Your instructions >> Only a number is wanted here: the count of lines in the entries below that include the word "Values".

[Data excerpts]
____________________

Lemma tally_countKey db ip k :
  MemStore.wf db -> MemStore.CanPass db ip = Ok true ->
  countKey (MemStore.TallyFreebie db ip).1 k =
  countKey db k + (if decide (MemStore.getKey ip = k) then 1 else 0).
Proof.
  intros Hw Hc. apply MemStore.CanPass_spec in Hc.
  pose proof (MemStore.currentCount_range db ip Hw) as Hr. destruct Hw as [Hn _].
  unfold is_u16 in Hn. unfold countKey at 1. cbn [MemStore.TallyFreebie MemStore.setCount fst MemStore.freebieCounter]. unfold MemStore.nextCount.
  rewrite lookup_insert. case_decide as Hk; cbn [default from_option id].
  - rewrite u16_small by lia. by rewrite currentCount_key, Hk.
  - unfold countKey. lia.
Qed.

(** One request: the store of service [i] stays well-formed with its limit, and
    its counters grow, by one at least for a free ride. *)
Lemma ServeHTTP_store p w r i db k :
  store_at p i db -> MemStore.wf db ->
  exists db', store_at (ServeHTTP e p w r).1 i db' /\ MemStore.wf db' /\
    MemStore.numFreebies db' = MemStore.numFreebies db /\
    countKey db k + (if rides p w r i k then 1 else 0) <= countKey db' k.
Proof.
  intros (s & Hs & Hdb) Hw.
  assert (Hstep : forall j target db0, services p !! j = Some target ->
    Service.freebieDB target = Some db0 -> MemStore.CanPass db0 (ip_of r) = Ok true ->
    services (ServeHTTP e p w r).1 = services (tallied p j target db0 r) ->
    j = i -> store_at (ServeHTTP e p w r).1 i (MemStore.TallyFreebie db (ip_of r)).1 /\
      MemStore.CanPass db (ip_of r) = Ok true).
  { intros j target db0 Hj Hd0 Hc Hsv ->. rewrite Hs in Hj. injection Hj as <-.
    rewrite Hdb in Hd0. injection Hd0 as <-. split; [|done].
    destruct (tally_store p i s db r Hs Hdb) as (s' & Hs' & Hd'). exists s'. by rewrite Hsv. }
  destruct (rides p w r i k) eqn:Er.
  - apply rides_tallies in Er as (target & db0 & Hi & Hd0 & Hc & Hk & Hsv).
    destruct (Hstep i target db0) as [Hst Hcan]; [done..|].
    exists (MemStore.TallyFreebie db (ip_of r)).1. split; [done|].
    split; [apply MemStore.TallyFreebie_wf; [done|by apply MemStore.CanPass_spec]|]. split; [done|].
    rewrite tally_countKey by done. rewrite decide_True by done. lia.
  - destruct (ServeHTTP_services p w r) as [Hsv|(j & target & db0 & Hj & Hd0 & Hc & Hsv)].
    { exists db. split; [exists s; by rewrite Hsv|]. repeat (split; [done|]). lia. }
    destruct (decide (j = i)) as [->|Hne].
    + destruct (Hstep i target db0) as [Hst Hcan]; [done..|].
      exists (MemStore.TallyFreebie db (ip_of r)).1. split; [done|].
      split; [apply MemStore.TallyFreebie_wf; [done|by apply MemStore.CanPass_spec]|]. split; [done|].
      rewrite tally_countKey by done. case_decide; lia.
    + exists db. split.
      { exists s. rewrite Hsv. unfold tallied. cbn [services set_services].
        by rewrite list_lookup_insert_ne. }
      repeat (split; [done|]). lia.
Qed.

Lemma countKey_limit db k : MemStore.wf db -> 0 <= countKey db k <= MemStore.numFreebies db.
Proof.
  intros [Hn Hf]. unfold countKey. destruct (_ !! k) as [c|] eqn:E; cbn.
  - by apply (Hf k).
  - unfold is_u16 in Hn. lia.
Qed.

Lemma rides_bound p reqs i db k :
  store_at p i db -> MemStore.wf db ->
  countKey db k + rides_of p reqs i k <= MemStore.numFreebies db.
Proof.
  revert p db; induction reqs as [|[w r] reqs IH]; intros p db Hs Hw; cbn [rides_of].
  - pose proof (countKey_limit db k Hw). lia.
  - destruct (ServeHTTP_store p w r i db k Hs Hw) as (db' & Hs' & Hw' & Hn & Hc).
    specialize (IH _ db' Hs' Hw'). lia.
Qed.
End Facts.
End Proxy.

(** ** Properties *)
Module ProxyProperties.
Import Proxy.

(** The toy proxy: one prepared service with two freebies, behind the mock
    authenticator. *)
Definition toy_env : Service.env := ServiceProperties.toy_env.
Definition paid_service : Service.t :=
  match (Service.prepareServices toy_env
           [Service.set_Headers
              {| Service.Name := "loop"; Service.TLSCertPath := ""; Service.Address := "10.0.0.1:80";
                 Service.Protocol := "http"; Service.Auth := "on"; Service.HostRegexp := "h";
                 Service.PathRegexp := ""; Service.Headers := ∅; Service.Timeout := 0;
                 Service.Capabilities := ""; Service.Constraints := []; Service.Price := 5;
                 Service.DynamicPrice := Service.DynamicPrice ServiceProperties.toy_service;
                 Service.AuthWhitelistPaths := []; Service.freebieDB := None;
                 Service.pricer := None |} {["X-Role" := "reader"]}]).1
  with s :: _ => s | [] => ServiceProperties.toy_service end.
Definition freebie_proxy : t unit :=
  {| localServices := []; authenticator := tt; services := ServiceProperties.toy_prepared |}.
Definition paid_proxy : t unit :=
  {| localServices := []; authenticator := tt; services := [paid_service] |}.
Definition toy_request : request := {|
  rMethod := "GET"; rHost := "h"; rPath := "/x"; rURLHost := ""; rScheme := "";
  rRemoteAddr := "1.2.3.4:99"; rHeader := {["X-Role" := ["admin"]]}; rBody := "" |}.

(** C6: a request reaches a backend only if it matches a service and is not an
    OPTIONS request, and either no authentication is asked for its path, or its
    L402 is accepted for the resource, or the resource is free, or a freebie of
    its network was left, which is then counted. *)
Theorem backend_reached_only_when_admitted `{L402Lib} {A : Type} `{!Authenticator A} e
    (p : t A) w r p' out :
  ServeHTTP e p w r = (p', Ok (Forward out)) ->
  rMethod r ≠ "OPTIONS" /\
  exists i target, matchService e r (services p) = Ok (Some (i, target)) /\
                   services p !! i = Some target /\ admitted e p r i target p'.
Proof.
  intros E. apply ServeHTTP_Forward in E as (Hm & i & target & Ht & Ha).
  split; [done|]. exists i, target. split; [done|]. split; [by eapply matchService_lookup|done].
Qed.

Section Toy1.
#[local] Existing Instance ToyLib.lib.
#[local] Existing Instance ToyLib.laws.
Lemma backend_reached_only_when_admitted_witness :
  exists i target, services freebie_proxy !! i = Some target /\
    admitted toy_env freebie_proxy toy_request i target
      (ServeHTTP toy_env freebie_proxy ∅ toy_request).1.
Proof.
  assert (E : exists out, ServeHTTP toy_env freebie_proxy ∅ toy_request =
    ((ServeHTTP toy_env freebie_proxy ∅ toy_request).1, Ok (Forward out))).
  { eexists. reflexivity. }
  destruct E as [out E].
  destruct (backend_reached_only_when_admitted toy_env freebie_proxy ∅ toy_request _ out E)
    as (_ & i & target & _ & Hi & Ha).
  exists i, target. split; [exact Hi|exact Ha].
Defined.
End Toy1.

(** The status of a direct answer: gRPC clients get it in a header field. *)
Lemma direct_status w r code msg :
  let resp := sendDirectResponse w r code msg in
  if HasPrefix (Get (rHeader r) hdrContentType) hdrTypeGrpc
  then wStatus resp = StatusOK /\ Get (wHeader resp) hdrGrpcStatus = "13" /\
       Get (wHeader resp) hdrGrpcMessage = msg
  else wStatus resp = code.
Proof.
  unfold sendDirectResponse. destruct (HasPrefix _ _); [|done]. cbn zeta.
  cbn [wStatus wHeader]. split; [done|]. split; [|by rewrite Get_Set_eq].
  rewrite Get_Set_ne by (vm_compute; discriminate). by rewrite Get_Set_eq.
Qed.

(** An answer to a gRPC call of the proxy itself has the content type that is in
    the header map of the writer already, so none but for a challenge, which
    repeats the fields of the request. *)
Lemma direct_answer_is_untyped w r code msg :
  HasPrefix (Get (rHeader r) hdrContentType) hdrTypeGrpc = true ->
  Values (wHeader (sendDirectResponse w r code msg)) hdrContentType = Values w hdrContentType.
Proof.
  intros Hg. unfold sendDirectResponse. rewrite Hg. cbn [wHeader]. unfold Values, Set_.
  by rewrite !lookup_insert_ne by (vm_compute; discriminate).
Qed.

____________________

Reply >> 2